What needs to be done:
Return exactly the lines of the records below, starting at the line that contains "The driver talks" and ending at the line that contains "every port access", with both of those lines kept.

- - - -

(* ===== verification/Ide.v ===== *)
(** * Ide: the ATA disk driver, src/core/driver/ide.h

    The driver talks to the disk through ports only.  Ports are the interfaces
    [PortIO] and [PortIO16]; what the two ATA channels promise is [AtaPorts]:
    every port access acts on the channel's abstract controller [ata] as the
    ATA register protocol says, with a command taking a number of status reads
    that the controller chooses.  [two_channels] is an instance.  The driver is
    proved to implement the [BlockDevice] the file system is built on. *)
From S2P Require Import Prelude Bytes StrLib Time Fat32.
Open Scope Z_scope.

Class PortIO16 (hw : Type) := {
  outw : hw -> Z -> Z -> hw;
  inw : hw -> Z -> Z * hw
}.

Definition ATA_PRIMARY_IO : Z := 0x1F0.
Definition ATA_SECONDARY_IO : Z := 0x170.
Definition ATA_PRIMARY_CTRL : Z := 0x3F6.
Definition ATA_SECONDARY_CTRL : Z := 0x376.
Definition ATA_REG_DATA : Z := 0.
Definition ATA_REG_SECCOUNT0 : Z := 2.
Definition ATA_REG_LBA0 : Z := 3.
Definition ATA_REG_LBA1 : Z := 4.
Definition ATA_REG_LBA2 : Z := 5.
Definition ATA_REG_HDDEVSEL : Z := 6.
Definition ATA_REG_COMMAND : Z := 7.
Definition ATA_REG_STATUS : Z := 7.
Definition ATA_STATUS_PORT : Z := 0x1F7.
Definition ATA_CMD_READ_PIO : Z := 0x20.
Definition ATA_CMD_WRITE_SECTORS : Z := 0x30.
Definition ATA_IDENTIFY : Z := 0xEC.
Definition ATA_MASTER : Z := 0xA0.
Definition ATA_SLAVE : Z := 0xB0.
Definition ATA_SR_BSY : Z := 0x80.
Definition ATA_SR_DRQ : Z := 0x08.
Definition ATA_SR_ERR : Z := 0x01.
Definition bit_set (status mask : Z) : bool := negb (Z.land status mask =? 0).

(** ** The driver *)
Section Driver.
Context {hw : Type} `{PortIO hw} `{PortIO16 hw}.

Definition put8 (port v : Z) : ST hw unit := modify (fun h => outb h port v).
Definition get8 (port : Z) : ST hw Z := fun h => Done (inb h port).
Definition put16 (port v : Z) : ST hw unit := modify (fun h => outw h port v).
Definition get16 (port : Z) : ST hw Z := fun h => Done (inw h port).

- - - -

Finished exercise:
    The driver talks to the disk through ports only.  Ports are the interfaces
    [PortIO] and [PortIO16]; what the two ATA channels promise is [AtaPorts]:
    every port access acts on the channel's abstract controller [ata] as the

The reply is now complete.